Critical-velocity calculations in the form of charts or simple equations are used frequently by field personnel to determine a gas well's flowing conditions to determine if it is experiencing liquid-loading problems. Situations exist in which the use of the wellhead as the analysis point can lead to erroneous conclusions and for which the use of downhole conditions provides a better analysis. The assumptions used to develop the standard, simplified form of the critical-velocity equations and charts may not be appropriate for downhole application. Recommendations are made for determining whether the use of a surface or downhole analysis point is more appropriate to calculate the minimum critical gas velocity for a well.
The critical velocity for producing fluid up the wellbore of natural-gas wells must be exceeded to prevent liquids from accumulating in the well. Use of the Turner method to determine this critical velocity has gained wide acceptance and use within the industry. To lift water to the surface efficiently, gas wells should produce in the mist-flow region in which liquid exists as a film on the wall of the pipe or as droplets within the flow stream. The basis of the Turner method is determination of the gas rate necessary to overcome the terminal fall velocity of a liquid droplet.

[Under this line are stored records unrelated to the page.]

(** * LogFileAnalyzer: the line-counting reader and the synthetic log generator

    A shallow embedding of [LogFileAnalyzer.cpp] and [LogGenerator.cpp],
    followed by the record parser and streaming aggregator that the
    specification describes, and the properties of all four. *)

From Stdlib Require Import ZArith Ascii String List Sorted Lia.
From Stdlib Require Import Decimal DecimalString DecimalZ DecimalPos.
From Equations Require Import Equations.
From stdpp Require Import gmap strings list fin_maps.

Open Scope string_scope.
Open Scope Z_scope.

(** ** Text: what [operator<<] prints and how a line splits *)

Module Text.

(** The character [std::endl] and ["\n"] put on the stream. *)
Definition newline : ascii := "010"%char.
Definition endl : string := String newline "".

Definition pipe : ascii := "|"%char.

(** [operator<<] on an [int] or a [long long]: the decimal numeral, with a
    leading minus sign for a negative value. *)
Definition dec (z : Z) : string := NilEmpty.string_of_int (Z.to_int z).

(** [std::fixed << std::setprecision(2)] on a non-negative [double]: the
    integer part, a point, and exactly two decimals.  The argument is the
    printed value in hundredths. *)
Definition two_digits (n : N) : string :=
  dec (Z.of_N (n / 10)) ++ dec (Z.of_N (n mod 10)).
Definition fixed2 (hundredths : N) : string :=
  dec (Z.of_N (hundredths / 100)) ++ "." ++ two_digits (hundredths mod 100).

Definition is_digit (c : ascii) : bool :=
  (48 <=? nat_of_ascii c)%nat && (nat_of_ascii c <=? 57)%nat.

Fixpoint all_chars (p : ascii -> bool) (s : string) : bool :=
  match s with
  | EmptyString => true
  | String c s' => p c && all_chars p s'
  end.

Definition all_digits (s : string) : bool := all_chars is_digit s.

The accepted point for calculating the critical velocity is the wellhead. This location is convenient because wellhead pressure and temperature are readily available. This recommendation assumes a constant wellbore geometry and must be modified when the wellbore geometry is not constant. In many cases, the critical velocity can be relatively constant with depth. The flow velocity may exceed the critical velocity in the tubing; however, if the end of the tubing is set above the producing interval, the resulting flow velocity in the casing will be much lower and can be less than the critical velocity. In this instance, the critical velocity should be determined for the larger-diameter flow conduit and the conditions at this point in the well should be used to determine the corresponding gas-flow rate.
For instances in which the flow geometry is constant, determining a minimum-gas-production rate should enable exceeding the critical velocity along the entire flow path. This philosophy ensures that liquid cannot accumulate in the well. If the flow velocity drops below the critical velocity near the bottom of the well, the flow regime will change from mist to slug flow, and liquid can begin to accumulate. As the process continues, a static liquid column often is noted in the bottom of the well. This is a gaseous-liquid column resulting from gas producing through the liquid, which exhibits a reduced mixture density.